Collected data entries:
(** * movies API: authentication, authorization and optimistic concurrency

    A shallow embedding of the Go sources of the movies API
    (packages [validator], [data] and [main]) together with the
    properties established about them.

    Conventions of the embedding.
    - Go [string] and [[]byte] are Rocq [string] (sequences of bytes).
    - Go [int], [int32] values never take part in Go-side arithmetic in
      the embedded functions; they are carried as [Z].
    - [time.Time] is an instant on an integer time line ([Z]).
    - A Go [map[string]T] is a [gmap string T].
    - A function that may panic returns [Go A]: [Ret a] or [Panic p].
    - The PostgreSQL store is an explicit value of type [DB]; each SQL
      statement of the sources is embedded as the function on tables
      that the statement denotes. *)

From Stdlib Require Import ZArith List Ascii String Bool Lia DecimalString.
From stdpp Require Import base option list gmap strings fin_maps.

Local Open Scope string_scope.
Local Open Scope Z_scope.

(* ===================================================================== *)
(** ** Go runtime: errors, dynamic values, panics *)
(* ===================================================================== *)

(** The error values the program creates or inspects, and the message
    carried by an [*echo.HTTPError].  [ErrNoRows] is [sql.ErrNoRows];
    [errorString msg] is [errors.New(msg)]; [DriverError msg] is any
    other error returned by [database/sql] or the [pq] driver,
    identified by its [Error()] text; [HTTPError] is the value built
    by [echo.NewHTTPError].  A message is a text, the [Error()] text
    of an error, or the [Errors] map of a validator. *)
Inductive error :=
| ErrNoRows
| ErrNoRecordFound
| ErrEditConflict
| ErrDuplicateEmail
| errorString (msg : string)
| DriverError (msg : string)
| HTTPError (code : Z) (message : Message)
with Message :=
| MsgText (s : string)
| MsgErrorOf (e : error)
| MsgErrors (m : gmap string string).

YOUR OBJECTIVE: Take the records shown above and output them again exactly.

RESULT FOR THIS TASK:
(** * movies API: authentication, authorization and optimistic concurrency

    A shallow embedding of the Go sources of the movies API
    (packages [validator], [data] and [main]) together with the
    properties established about them.

    Conventions of the embedding.
    - Go [string] and [[]byte] are Rocq [string] (sequences of bytes).
    - Go [int], [int32] values never take part in Go-side arithmetic in
      the embedded functions; they are carried as [Z].
    - [time.Time] is an instant on an integer time line ([Z]).
    - A Go [map[string]T] is a [gmap string T].
    - A function that may panic returns [Go A]: [Ret a] or [Panic p].
    - The PostgreSQL store is an explicit value of type [DB]; each SQL
      statement of the sources is embedded as the function on tables
      that the statement denotes. *)

From Stdlib Require Import ZArith List Ascii String Bool Lia DecimalString.
From stdpp Require Import base option list gmap strings fin_maps.

Local Open Scope string_scope.
Local Open Scope Z_scope.

(* ===================================================================== *)
(** ** Go runtime: errors, dynamic values, panics *)
(* ===================================================================== *)

(** The error values the program creates or inspects, and the message
    carried by an [*echo.HTTPError].  [ErrNoRows] is [sql.ErrNoRows];
    [errorString msg] is [errors.New(msg)]; [DriverError msg] is any
    other error returned by [database/sql] or the [pq] driver,
    identified by its [Error()] text; [HTTPError] is the value built
    by [echo.NewHTTPError].  A message is a text, the [Error()] text
    of an error, or the [Errors] map of a validator. *)
Inductive error :=
| ErrNoRows
| ErrNoRecordFound
| ErrEditConflict
| ErrDuplicateEmail
| errorString (msg : string)
| DriverError (msg : string)
| HTTPError (code : Z) (message : Message)
with Message :=
| MsgText (s : string)
| MsgErrorOf (e : error)
| MsgErrors (m : gmap string string).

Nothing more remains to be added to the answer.